§ What this task involves: Among the entries below, please repeat exactly and only the lines from the line containing "Dict.get k (fold_left" to the line containing "destruct e as [[E T]|]; [|reflexivity].", both lines included.

§ Given data:
Lemma get_tics_line_plain tic_map E T :
  plain E = true -> plain T = true ->
  get_tics_line tic_map (entry_line (Some (E, T))) =
  Dict.set (Str.lower T) (Str.lower E) tic_map.
Proof.
  intros HE HT. cbn [entry_line].
  pose proof (get_tics_line_entry tic_map EmptyString
                (String Str.LF EmptyString) E T eq_refl eq_refl
                (plain_excludes Str.equals E eq_refl HE)
                (plain_excludes Str.equals T eq_refl HT)) as H.
  cbn [append] in H. rewrite H.
  now rewrite !strip_chars_plain.
Qed.

(** Lines that define other tickers leave the exchange of a ticker as it
    is. *)
Lemma get_tics_untouched k entries :
  forallb plain_entry entries = true ->
  (forall E T, In (Some (E, T)) entries -> Str.lower T <> k) ->
  forall acc,
    Dict.get k (fold_left get_tics_line (map entry_line entries) acc) =
    Dict.get k acc.
Proof.
  induction entries as [|e entries IH]; intros Hp Hk acc; [reflexivity|].
  cbn [forallb] in Hp. apply andb_prop in Hp. destruct Hp as [He Hp].
  cbn [map fold_left]. rewrite IH; [|exact Hp|intros E T H; apply (Hk E T); now right].
  destruct e as [[E T]|]; [|reflexivity].
  cbn [plain_entry] in He. apply andb_prop in He. destruct He as [HE HT].
  rewrite (get_tics_line_plain acc E T HE HT).
  apply get_set_other. apply (Hk E T). now left.
Qed.

Lemma get_tics_lines_last pre E T post :
  forallb plain_entry (pre ++ Some (E, T) :: post) = true ->
  (forall E' T', In (Some (E', T')) post -> Str.lower T' <> Str.lower T) ->
  Dict.get (Str.lower T)
    (get_tics_lines (map entry_line (pre ++ Some (E, T) :: post))) =
  Some (Str.lower E).
Proof.
  intros Hp Hpost. unfold get_tics_lines.
  rewrite forallb_app in Hp. apply andb_prop in Hp. destruct Hp as [_ Hp].
  cbn [forallb plain_entry] in Hp. apply andb_prop in Hp.
  destruct Hp as [HET Hp]. apply andb_prop in HET. destruct HET as [HE HT].
  rewrite map_app, fold_left_app. cbn [map fold_left].
  rewrite (get_tics_untouched _ post Hp Hpost).
  rewrite (get_tics_line_plain _ E T HE HT). apply get_set_same.
Qed.

(** ** Lines of a text file *)

Lemma universal_newlines_id s :
  Str.contains Str.CR s = false -> universal_newlines s = s.
Proof.
  induction s as [|c s IH]; simpl; [reflexivity|].
  intros H. apply orb_false_elim in H. destruct H as [Hc Hs].
  now rewrite Hc, (IH Hs).
Qed.

Lemma text_lines_app l rest :
  Str.contains Str.LF l = false ->
  text_lines (l ++ String Str.LF rest) =
  (l ++ String Str.LF EmptyString) :: text_lines rest.
Proof.
  induction l as [|c l IH]; simpl.
  - intros _. reflexivity.
  - intros H. apply orb_false_elim in H. destruct H as [Hc Hl].
    now rewrite Hc, (IH Hl).
Qed.

Lemma lookup_line_excludes c E T :
  plain_char c = false -> c <> Str.equals -> c <> Str.dquote ->
  plain E = true -> plain T = true ->
  Str.contains c (lookup_line E T) = false.
Proof.
  intros Hc Heq Hdq HE HT. unfold lookup_line, quoted.
  apply Ascii.eqb_neq in Heq, Hdq.
  rewrite (Ascii.eqb_sym c) in Heq, Hdq.
  cbn [Str.contains append].
  rewrite !contains_app. cbn [Str.contains].
  rewrite !contains_app. cbn [Str.contains].
  now rewrite Heq, Hdq, (plain_excludes c E Hc HE), (plain_excludes c T Hc HT).
Qed.

(** The lines Python yields for a lookup file are the lines it was made
    of. *)
Lemma text_lines_lookup entries :
  forallb plain_entry entries = true ->
  Str.contains Str.CR (lookup_text entries) = false /\
  text_lines (lookup_text entries) = map entry_line entries.
Proof.
  unfold lookup_text.
  induction entries as [|e entries IH]; intros Hp; [split; reflexivity|].
  cbn [forallb] in Hp. apply andb_prop in Hp. destruct Hp as [He Hp].
  destruct (IH Hp) as (Hcr & Hlines). cbn [map Str.concat].
  destruct e as [[E T]|]; cbn [entry_line].
  - cbn [plain_entry] in He. apply andb_prop in He. destruct He as [HE HT].
    rewrite append_assoc. cbn [append]. split.
    + rewrite contains_app. cbn [Str.contains]. rewrite Hcr.
      now rewrite (lookup_line_excludes Str.CR E T).
    + rewrite text_lines_app, Hlines; [reflexivity|].
      now apply lookup_line_excludes.
  - cbn [append]. split.
    + cbn [Str.contains]. now rewrite Hcr.
    + cbn [text_lines]. now rewrite Hlines.
Qed.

§ Answer for the task:
    Dict.get k (fold_left get_tics_line (map entry_line entries) acc) =
    Dict.get k acc.
Proof.
  induction entries as [|e entries IH]; intros Hp Hk acc; [reflexivity|].
  cbn [forallb] in Hp. apply andb_prop in Hp. destruct Hp as [He Hp].
  cbn [map fold_left]. rewrite IH; [|exact Hp|intros E T H; apply (Hk E T); now right].
  destruct e as [[E T]|]; [|reflexivity].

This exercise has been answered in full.